### The task:
Lines with the word "either" are the ones wanted. Copy each of them from the entries below.
[[ Information given, beginning ]]
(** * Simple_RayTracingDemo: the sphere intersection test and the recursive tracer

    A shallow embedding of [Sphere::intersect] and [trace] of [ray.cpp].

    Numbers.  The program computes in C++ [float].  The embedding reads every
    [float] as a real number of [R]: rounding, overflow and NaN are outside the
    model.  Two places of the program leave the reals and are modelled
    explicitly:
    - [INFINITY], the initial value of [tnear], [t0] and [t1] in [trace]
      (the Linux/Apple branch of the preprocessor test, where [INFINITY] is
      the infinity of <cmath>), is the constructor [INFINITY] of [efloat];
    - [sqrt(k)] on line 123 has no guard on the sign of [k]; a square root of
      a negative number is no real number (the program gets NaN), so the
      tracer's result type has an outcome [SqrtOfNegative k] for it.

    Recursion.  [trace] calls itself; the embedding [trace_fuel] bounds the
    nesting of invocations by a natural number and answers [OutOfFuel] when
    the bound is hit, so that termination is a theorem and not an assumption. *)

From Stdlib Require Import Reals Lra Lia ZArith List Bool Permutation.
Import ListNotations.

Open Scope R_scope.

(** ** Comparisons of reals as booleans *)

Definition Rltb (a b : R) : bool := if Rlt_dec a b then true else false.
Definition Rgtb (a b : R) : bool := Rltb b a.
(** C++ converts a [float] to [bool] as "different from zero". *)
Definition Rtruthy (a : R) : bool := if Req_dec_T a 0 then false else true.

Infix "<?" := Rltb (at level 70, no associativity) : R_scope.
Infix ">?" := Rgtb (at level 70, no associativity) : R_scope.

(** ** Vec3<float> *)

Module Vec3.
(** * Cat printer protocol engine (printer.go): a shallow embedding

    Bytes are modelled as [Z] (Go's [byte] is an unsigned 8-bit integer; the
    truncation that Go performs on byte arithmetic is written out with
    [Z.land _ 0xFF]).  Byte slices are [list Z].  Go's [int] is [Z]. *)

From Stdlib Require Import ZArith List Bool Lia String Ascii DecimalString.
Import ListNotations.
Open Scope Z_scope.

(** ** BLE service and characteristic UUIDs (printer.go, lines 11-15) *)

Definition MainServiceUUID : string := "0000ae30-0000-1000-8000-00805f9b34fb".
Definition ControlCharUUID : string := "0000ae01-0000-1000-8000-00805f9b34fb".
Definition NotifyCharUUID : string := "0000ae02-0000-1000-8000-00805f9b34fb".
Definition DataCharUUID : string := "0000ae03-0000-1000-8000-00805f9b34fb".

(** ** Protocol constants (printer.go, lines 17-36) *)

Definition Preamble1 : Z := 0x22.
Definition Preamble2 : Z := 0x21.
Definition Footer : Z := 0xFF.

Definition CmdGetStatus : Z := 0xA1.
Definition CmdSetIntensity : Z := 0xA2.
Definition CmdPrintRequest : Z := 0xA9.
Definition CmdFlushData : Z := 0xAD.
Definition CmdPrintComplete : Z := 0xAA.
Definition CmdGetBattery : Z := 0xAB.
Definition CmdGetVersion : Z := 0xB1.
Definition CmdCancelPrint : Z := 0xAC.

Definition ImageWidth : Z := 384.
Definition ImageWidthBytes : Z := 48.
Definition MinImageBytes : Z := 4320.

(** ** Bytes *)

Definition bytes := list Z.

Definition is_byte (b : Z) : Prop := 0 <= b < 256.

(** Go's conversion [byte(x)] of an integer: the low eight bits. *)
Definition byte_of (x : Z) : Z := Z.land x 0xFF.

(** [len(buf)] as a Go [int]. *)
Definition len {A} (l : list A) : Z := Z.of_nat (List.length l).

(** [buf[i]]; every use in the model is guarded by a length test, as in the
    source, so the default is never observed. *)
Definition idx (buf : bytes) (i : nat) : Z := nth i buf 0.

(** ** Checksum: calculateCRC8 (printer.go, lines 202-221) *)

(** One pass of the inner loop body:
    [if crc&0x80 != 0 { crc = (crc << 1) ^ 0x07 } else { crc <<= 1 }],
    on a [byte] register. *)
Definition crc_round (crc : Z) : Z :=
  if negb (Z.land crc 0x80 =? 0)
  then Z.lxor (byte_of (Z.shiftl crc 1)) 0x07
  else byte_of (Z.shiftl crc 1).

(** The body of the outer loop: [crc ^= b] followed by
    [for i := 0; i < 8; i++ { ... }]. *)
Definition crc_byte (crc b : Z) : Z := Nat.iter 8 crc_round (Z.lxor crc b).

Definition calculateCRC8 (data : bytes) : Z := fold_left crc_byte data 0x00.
[[ Information given, end ]]
[[ Information given, beginning ]]
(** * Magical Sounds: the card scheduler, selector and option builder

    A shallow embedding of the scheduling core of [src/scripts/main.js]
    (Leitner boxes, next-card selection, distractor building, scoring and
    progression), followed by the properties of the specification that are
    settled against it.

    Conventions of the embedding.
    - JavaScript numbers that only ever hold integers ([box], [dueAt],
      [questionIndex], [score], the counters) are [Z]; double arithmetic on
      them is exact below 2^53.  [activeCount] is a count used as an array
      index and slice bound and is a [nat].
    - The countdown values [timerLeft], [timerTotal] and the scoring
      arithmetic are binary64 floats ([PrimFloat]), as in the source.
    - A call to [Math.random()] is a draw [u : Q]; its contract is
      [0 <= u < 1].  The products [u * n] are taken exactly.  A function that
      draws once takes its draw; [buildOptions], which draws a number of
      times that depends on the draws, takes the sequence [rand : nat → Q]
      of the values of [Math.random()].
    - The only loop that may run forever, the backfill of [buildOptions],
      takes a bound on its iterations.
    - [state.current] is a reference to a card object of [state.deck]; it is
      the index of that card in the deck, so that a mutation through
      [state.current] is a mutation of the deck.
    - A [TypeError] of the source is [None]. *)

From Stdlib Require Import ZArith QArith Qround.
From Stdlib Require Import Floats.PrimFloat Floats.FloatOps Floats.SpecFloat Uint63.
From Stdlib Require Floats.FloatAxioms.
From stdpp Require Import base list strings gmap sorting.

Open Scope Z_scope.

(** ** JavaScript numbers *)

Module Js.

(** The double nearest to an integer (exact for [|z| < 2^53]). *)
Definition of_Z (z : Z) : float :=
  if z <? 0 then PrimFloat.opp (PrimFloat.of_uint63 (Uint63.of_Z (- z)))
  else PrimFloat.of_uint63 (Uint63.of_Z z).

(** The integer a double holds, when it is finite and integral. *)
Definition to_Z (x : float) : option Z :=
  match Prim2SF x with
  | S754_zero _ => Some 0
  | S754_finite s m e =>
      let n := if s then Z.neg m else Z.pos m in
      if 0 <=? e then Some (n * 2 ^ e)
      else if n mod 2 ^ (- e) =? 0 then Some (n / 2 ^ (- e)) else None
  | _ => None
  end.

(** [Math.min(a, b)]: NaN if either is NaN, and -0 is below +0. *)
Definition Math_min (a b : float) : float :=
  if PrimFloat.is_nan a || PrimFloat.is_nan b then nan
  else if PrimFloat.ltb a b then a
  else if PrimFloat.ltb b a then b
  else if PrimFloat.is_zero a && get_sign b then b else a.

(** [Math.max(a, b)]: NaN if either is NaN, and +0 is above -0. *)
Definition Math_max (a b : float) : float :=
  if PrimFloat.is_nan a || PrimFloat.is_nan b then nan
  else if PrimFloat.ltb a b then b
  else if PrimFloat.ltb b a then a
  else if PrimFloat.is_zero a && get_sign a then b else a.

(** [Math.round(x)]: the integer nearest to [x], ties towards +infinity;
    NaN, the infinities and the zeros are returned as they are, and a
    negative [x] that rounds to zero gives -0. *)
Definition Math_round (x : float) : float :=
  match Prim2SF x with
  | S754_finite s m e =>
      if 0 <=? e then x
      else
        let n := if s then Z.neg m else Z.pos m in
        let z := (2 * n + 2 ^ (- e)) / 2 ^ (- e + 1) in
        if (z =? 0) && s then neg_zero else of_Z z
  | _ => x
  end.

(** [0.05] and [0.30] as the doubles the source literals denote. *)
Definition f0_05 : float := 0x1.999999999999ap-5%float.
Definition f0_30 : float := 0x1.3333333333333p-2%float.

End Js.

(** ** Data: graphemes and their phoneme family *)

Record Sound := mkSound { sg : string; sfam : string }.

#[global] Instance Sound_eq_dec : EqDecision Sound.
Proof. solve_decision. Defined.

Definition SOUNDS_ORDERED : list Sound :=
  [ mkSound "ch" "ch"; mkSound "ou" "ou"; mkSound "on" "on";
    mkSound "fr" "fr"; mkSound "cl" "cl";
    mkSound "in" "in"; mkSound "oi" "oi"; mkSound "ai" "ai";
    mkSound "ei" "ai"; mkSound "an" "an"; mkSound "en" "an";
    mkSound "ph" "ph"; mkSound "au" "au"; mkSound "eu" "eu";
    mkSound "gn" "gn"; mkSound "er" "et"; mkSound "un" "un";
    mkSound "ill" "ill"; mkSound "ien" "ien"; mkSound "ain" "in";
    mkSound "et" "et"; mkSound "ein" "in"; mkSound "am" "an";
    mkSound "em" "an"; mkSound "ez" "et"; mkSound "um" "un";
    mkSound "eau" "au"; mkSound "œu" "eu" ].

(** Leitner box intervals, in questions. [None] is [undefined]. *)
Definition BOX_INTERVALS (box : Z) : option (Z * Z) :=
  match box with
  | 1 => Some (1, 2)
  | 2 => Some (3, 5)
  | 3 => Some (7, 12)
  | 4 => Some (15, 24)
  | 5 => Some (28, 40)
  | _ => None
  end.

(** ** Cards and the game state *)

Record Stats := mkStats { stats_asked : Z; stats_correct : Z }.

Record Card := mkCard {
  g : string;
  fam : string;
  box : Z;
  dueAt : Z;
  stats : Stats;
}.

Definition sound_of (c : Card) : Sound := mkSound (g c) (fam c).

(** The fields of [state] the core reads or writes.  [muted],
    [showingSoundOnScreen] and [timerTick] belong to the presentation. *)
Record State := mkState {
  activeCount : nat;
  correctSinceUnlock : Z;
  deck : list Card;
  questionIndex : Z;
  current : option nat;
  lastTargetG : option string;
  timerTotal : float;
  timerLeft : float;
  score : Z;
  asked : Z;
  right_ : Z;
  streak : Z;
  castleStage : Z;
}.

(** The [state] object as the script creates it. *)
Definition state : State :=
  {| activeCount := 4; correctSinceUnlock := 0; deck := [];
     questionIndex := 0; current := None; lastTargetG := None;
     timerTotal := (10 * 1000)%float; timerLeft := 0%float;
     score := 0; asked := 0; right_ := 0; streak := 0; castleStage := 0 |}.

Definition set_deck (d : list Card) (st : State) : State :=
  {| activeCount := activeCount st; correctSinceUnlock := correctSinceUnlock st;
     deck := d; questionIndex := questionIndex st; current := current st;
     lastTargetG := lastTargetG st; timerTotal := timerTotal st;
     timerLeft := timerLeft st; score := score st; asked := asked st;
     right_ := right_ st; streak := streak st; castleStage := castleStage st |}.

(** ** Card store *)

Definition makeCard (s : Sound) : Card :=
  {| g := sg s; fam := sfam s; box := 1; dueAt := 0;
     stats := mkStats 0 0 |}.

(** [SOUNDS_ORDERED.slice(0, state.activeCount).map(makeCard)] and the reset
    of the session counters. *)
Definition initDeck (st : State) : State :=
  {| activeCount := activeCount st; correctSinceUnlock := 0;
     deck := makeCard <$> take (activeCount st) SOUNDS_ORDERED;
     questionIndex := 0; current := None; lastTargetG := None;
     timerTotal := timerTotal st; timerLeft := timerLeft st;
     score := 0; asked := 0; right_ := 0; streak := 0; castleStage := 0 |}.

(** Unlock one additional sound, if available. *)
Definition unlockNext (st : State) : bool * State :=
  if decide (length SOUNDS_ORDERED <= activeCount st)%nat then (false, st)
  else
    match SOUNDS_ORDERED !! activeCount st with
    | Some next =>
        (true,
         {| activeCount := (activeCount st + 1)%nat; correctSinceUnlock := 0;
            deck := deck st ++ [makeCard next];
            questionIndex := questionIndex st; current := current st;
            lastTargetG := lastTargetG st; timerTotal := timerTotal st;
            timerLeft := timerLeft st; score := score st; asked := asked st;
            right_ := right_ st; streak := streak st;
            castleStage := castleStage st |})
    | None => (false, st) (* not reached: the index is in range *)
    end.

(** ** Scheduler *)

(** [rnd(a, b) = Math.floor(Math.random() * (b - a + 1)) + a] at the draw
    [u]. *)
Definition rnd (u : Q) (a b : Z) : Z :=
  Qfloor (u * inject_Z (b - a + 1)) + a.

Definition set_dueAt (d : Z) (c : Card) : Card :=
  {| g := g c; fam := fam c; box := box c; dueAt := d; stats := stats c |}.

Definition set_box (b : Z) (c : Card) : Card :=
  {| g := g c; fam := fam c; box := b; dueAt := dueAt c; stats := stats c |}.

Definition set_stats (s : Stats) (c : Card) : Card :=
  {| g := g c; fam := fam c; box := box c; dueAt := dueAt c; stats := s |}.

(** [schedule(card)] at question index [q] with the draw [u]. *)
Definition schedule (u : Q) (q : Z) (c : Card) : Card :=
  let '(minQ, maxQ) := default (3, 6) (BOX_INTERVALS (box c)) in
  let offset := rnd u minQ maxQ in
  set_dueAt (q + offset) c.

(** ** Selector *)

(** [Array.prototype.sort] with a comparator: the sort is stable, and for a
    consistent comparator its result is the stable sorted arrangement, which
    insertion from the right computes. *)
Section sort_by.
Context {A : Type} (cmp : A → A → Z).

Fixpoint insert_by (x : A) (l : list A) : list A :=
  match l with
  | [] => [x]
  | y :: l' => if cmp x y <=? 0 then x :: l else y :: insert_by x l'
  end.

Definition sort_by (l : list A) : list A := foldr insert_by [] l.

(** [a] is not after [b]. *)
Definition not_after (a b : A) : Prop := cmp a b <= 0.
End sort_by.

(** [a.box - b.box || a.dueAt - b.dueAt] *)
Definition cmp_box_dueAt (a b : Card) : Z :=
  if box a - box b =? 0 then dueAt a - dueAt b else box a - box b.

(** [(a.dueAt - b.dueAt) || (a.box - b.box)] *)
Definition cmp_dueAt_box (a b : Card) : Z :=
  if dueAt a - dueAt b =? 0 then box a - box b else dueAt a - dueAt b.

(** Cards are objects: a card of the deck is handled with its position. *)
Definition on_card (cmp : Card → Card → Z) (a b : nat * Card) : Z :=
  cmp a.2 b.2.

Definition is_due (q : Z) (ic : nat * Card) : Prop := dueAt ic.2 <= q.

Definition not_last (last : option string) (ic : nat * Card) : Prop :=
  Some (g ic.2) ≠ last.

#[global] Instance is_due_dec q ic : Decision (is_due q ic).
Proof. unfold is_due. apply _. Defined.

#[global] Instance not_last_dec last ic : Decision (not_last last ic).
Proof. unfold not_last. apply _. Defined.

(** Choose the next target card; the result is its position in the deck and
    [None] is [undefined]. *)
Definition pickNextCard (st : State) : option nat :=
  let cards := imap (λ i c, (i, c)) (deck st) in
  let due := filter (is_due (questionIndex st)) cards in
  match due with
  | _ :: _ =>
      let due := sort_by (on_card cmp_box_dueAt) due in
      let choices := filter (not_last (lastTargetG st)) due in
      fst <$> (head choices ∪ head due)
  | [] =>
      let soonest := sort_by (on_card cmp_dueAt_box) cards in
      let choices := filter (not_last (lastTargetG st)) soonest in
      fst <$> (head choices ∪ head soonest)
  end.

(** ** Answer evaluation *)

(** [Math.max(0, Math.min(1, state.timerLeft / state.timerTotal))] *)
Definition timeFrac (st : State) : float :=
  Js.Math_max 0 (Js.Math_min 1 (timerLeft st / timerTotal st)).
[[ Information given, end ]]
### Solution to the problem:
(** [Math.min(a, b)]: NaN if either is NaN, and -0 is below +0. *)
(** [Math.max(a, b)]: NaN if either is NaN, and +0 is above -0. *)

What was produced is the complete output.